Doctors at Fortis Hospital successfully performed a rare hybrid cardiac surgery on a 29-year-old man suffering from a ruptured thoracic abdominal aorta, a condition associated with extremely high mortality in what is claimed to be the first such case in South-East Asia.
A 29-year-old man suffering from a ruptured and massively dilated thoracic abdominal aorta has undergone a rare life-saving hybrid cardiac surgery in what doctors say is the first such reported procedure in South-East Asia.

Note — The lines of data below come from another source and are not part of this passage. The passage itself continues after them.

(* ===== verification/Schema.v ===== *)
(** Columns and schemas: [src/include/catalog/column.h], [schema.h],
    [src/catalog/column.cpp], [schema.cpp].

    [E] is the type of the expressions a column of an output schema points to;
    an absent expression is [None].  The debug line of [TypeSize] for an invalid
    type is not modelled. *)

From S2P Require Import Prelude Bytes Ieee CString Value.

(** ** Definitions *)

Record Column (E : Type) : Type := MkColumn {
  column_name_ : bytes;
  column_type_ : TypeId;
  fixed_length_ : Z;
  variable_length_ : Z;
  column_offset_ : Z;
  expr_ : option E
}.
Arguments MkColumn {E}. Arguments column_name_ {E}. Arguments column_type_ {E}. Arguments fixed_length_ {E}.
Arguments variable_length_ {E}. Arguments column_offset_ {E}. Arguments expr_ {E}.

Record Schema (E : Type) : Type := MkSchema {
  length_ : Z;
  columns_ : list (Column E);
  tuple_is_inlined_ : bool;
  uninlined_columns_ : list Z
}.
Arguments MkSchema {E}. Arguments length_ {E}. Arguments columns_ {E}. Arguments tuple_is_inlined_ {E}.
Arguments uninlined_columns_ {E}.

Definition TypeSize (type : TypeId) : Z :=
  match type with
  | BOOLEAN => 1
  | TINYINT => 1
  | SMALLINT => 2
  | INTEGER => 4
  | BIGINT | DECIMAL | TIMESTAMP => 8
  | VARCHAR => 12
  | INVALID => 0
  end.

Section Schema.
Context {E : Type}.
Implicit Types c : Column E.
Implicit Types s : Schema E.

(** The constructor for the types of a fixed length. *)
Definition Column_fixed (column_name : bytes) (type : TypeId) (expr : option E) : res (Column E) :=
  let! _ := assert (negb (bool_decide (type = VARCHAR))) in
  Ok (MkColumn column_name type (TypeSize type) 0 0 expr).

(** The constructor for VARCHAR: the length is not used. *)
Definition Column_varlen (column_name : bytes) (type : TypeId) (length : Z) (expr : option E) : res (Column E) :=
  let! _ := assert (bool_decide (type = VARCHAR)) in
  Ok (MkColumn column_name type (TypeSize type) 0 0 expr).

Definition Column_IsInlined c : bool := negb (bool_decide (column_type_ c = VARCHAR)).
Definition Column_GetLength c : Z := if Column_IsInlined c then fixed_length_ c else variable_length_ c.
Definition Column_GetTypeSize c : Z := TypeSize (column_type_ c).

Definition Column_ToString c : bytes :=
  str "Column[" ++ column_name_ c ++ str ", " ++ TypeIdToString (column_type_ c) ++ str ", " ++
  str "Offset:" ++ to_string (column_offset_ c) ++ str ", " ++
  (if Column_IsInlined c then str "FixedLength:" ++ to_string (fixed_length_ c)
   else str "VarLength:" ++ to_string (variable_length_ c)) ++ str "]".

(** The loop of the constructor, from column [index] and [curr_offset] on: the
    placed columns, the indices of those that are not inlined, the end. *)
Fixpoint Schema_loop (columns : list (Column E)) (index curr_offset : Z) : list (Column E) * list Z * Z :=
  match columns with
  | [] => ([], [], curr_offset)
  | column :: columns =>
    let '(placed, uninlined, fin) := Schema_loop columns (index + 1) (unsigned 32 (curr_offset + fixed_length_ column)) in
    (MkColumn (column_name_ column) (column_type_ column) (fixed_length_ column) (variable_length_ column)
       curr_offset (expr_ column) :: placed,
     (if Column_IsInlined column then uninlined else index :: uninlined), fin)
  end.

Definition Schema_new (columns : list (Column E)) : Schema E :=
  let '(placed, uninlined, fin) := Schema_loop columns 0 0 in
  MkSchema fin placed (forallb Column_IsInlined columns) uninlined.

Definition GetColumn s (col_idx : Z) : res (Column E) := zlookup (columns_ s) col_idx.

Fixpoint CopySchema_loop (columns : list (Column E)) (attrs : list Z) : res (list (Column E)) :=
  match attrs with
  | [] => Ok []
  | i :: attrs =>
    let! c := zlookup columns i in
    let! cols := CopySchema_loop columns attrs in
    Ok (c :: cols)
  end.
Definition CopySchema (from : Schema E) (attrs : list Z) : res (Schema E) :=
  let! cols := CopySchema_loop (columns_ from) attrs in Ok (Schema_new cols).

(** [UNREACHABLE] throws [std::logic_error]. *)
Fixpoint GetColIdx_loop (columns : list (Column E)) (i : Z) (col_name : bytes) : res Z :=
  match columns with
  | [] => Err StdLogicError
  | c :: columns => if bool_decide (column_name_ c = col_name) then Ok i else GetColIdx_loop columns (i + 1) col_name
  end.
Definition GetColIdx s (col_name : bytes) : res Z := GetColIdx_loop (columns_ s) 0 col_name.

Definition GetColumnCount s : Z := unsigned 32 (Z.of_nat (length (columns_ s))).
Definition GetUnlinedColumnCount s : Z := unsigned 32 (Z.of_nat (length (uninlined_columns_ s))).

Definition Schema_ToString s : bytes :=
  str "Schema[" ++ str "NumColumns:" ++ to_string (GetColumnCount s) ++ str ", " ++
  str "IsInlined:" ++ to_string (Z.b2z (tuple_is_inlined_ s)) ++ str ", " ++
  str "Length:" ++ to_string (length_ s) ++ str "]" ++ str " :: (" ++
  (match columns_ s with
   | [] => []
   | c :: cs => Column_ToString c ++ (cs ≫= fun c => str ", " ++ Column_ToString c)
   end) ++ str ")".

(** ** Lemmas *)

(** The columns [cs] lie one after the other from [off] to [fin]. *)
Fixpoint laid_out (cs : list (Column E)) (off fin : Z) : Prop :=
  match cs with
  | [] => off = fin
  | c :: cs => column_offset_ c = off /\ 0 <= fixed_length_ c /\ laid_out cs (off + fixed_length_ c) fin
  end.

(** The indices, from [i] on, of the columns stored behind the fixed part. *)
Fixpoint uninlined_from (cs : list (Column E)) (i : Z) : list Z :=
  match cs with
  | [] => []
  | c :: cs => if Column_IsInlined c then uninlined_from cs (i + 1) else i :: uninlined_from cs (i + 1)
  end.

(** The length of the fixed part. *)
Definition fixed_size (cs : list (Column E)) : Z := foldr (fun c n => fixed_length_ c + n) 0 cs.

Lemma fixed_size_nonneg cs : Forall (fun c => 0 <= fixed_length_ c) cs -> 0 <= fixed_size cs.
Proof. unfold fixed_size. induction 1; simpl; lia. Qed.

Lemma Schema_loop_ok cs i off placed un fin :
  Forall (fun c => 0 <= fixed_length_ c) cs -> 0 <= off -> off + fixed_size cs < 2 ^ 32 ->
  Schema_loop cs i off = (placed, un, fin) ->
  fin = off + fixed_size cs /\ laid_out placed off fin /\ un = uninlined_from placed i /\
  column_type_ <$> placed = column_type_ <$> cs /\ fixed_length_ <$> placed = fixed_length_ <$> cs.
Proof.
  intros Hf. revert i off placed un fin. induction Hf as [|c cs Hc Hcs IH]; intros i off placed un fin Ho Hb Hl.
  - simplify_eq/=. split_and!; try done. lia.
  - cbn [Schema_loop] in Hl. change (fixed_size (c :: cs)) with (fixed_length_ c + fixed_size cs) in *.
    pose proof (fixed_size_nonneg cs Hcs).
    rewrite unsigned_id in Hl by (unfold is_unsigned; lia).
    destruct (Schema_loop cs (i + 1) (off + fixed_length_ c)) as [[p u] f] eqn:E0.
    destruct (IH (i + 1) (off + fixed_length_ c) p u f ltac:(lia) ltac:(lia) E0) as (-> & Hl' & -> & Ht & Hx). simplify_eq/=.
    split_and!; try done; [lia|by rewrite Ht|by rewrite Hx].
Qed.

Lemma Schema_new_ok cs :
  Forall (fun c => 0 <= fixed_length_ c) cs -> fixed_size cs < 2 ^ 32 ->
  let s := Schema_new cs in
  length_ s = fixed_size cs /\ laid_out (columns_ s) 0 (length_ s) /\
  uninlined_columns_ s = uninlined_from (columns_ s) 0 /\
  column_type_ <$> columns_ s = column_type_ <$> cs /\ fixed_length_ <$> columns_ s = fixed_length_ <$> cs.
Proof.
  intros Hf Hb. unfold Schema_new. destruct (Schema_loop cs 0 0) as [[p u] f] eqn:E0. cbn.
  by destruct (Schema_loop_ok cs 0 0 p u f Hf ltac:(lia) ltac:(lia) E0) as (-> & ? & ? & ? & ?).
Qed.

End Schema.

Patient Saif Alam, a resident of Palamau district in Bihar arrived at Fortis Memorial Research Institute (Gurugram) in a critical condition with a ruptured aorta (the main blood vessel supplying blood to the entire body). According to doctors, the condition carries an extremely high risk of death as the thoracic abdominal aorta is the body’s largest artery, responsible for carrying blood from the heart to vital organs.
Alam’s condition was initially mistaken for fluid accumulation in the chest at several hospitals in Bihar, where a chest tube was inserted. This led to further complications and uncontrolled internal bleeding. Over the following months, his health deteriorated sharply, with his heart function dropping to nearly 15%, confining him to bed due to the constant risk of sudden, fatal bleeding.
Doctors at Fortis Gurugram found that the patient’s entire thoracic abdominal aorta was severely dilated and filled with extensive blood clots, critically compromising blood flow to organs such as the kidneys, liver and intestines. Given the severity of the damage and the patient’s poor cardiac function, conventional open surgery was ruled out due to the high risk of paralysis, organ failure and death.
The surgical team, led by Dr Udgeath Dhir, Principal Director of Cardio Thoracic Vascular Surgery, opted for an advanced hybrid approach combining open bypass surgery with minimally invasive endovascular repair. The procedure involved placing a stent graft to seal the rupture and control bleeding, followed by a specialised technique known as aortic debranching to ensure uninterrupted blood supply to vital organs. Continuous spinal cord pressure monitoring was used throughout the surgery to reduce the risk of neurological damage.
Dr Dhir said the patient’s heart was functioning at about 15%, making immediate intervention critical. “Given the complexity, doctors adopted an advanced hybrid approach combining open bypass surgery with minimally invasive endovascular repair, beginning with a stent graft to seal the rupture followed by aortic debranching. The rare technique ensured uninterrupted blood flow to vital organs while protecting the spinal cord, with continuous pressure monitoring to reduce the risk of paralysis,” he said.
Dr Anand Kumar, Senior Director, Cardiac Anaesthesia said “Effective management of such critical patients is essential because of their labile blood pressure, decreased cardiac performance, and heightened vulnerability to neurological damage. Therefore, anesthetic dosing must be meticulously determined and continuously monitored to ensure hemodynamic stability and prevent additional neurological harm.”